### What this task involves
Below is a listing. Set down exactly the lines from the one containing "(** [v.k] for" through the one containing "are the same", both ends included, and leave out the rest.

### Records provided

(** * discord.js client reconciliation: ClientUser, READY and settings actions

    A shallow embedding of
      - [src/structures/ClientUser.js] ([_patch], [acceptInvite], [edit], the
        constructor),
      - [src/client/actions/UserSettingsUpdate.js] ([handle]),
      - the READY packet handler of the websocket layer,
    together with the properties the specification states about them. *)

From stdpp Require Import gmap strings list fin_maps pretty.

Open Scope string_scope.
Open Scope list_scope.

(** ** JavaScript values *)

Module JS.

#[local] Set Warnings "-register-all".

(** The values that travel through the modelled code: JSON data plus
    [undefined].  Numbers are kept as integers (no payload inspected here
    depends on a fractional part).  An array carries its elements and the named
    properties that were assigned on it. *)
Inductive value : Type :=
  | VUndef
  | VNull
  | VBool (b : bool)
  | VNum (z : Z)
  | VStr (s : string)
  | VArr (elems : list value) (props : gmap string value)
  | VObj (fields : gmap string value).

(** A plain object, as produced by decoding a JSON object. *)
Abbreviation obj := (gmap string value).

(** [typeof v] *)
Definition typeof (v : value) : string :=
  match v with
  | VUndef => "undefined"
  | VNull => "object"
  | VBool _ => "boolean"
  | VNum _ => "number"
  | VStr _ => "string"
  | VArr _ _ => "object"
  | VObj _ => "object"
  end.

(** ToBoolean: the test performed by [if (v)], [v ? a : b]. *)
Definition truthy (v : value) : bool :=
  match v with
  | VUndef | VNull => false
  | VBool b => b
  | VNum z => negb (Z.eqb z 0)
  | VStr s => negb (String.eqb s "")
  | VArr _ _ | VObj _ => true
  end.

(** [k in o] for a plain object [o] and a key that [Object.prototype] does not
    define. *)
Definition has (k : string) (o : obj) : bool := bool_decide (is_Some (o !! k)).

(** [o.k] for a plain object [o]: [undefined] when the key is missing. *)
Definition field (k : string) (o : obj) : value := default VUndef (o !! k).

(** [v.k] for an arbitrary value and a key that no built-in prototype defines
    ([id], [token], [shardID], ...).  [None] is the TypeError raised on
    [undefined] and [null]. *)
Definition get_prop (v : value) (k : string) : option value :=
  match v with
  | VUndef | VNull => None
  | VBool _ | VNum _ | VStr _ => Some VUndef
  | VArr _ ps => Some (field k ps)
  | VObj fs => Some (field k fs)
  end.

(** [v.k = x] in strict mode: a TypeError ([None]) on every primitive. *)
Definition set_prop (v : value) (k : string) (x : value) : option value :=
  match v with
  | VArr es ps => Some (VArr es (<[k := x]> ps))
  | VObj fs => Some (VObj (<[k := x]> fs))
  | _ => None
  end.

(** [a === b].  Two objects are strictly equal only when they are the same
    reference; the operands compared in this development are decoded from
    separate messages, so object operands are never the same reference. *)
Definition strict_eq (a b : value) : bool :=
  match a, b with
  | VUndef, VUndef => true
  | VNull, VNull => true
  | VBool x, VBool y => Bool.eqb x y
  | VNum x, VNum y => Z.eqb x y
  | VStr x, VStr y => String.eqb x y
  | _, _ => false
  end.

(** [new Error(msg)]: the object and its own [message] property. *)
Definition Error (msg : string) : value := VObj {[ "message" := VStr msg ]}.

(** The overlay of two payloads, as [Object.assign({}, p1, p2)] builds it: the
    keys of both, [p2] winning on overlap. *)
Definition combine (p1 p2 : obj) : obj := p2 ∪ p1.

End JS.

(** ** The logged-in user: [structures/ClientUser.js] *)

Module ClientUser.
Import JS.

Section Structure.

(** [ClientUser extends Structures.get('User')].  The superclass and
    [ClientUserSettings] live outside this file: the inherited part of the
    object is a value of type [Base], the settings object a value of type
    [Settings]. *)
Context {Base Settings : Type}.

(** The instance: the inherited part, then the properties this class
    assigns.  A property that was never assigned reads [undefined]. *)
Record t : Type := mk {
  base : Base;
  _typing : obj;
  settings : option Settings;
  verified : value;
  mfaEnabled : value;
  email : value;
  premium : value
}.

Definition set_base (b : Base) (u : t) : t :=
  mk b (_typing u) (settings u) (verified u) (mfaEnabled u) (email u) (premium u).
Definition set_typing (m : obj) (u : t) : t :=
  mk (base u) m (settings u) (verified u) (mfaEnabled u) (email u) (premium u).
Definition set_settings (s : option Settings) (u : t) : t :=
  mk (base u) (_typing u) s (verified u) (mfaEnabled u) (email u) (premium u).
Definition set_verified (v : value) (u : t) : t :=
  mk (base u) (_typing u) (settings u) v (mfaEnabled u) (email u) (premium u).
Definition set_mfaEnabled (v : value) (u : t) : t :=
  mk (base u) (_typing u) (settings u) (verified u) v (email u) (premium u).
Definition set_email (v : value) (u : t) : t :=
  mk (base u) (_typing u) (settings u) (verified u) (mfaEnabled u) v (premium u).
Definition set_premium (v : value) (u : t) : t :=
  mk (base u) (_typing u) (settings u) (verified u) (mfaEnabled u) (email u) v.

### Solution to the problem
(** [v.k] for an arbitrary value and a key that no built-in prototype defines
    ([id], [token], [shardID], ...).  [None] is the TypeError raised on
    [undefined] and [null]. *)
Definition get_prop (v : value) (k : string) : option value :=
  match v with
  | VUndef | VNull => None
  | VBool _ | VNum _ | VStr _ => Some VUndef
  | VArr _ ps => Some (field k ps)
  | VObj fs => Some (field k fs)
  end.

(** [v.k = x] in strict mode: a TypeError ([None]) on every primitive. *)
Definition set_prop (v : value) (k : string) (x : value) : option value :=
  match v with
  | VArr es ps => Some (VArr es (<[k := x]> ps))
  | VObj fs => Some (VObj (<[k := x]> fs))
  | _ => None
  end.

(** [a === b].  Two objects are strictly equal only when they are the same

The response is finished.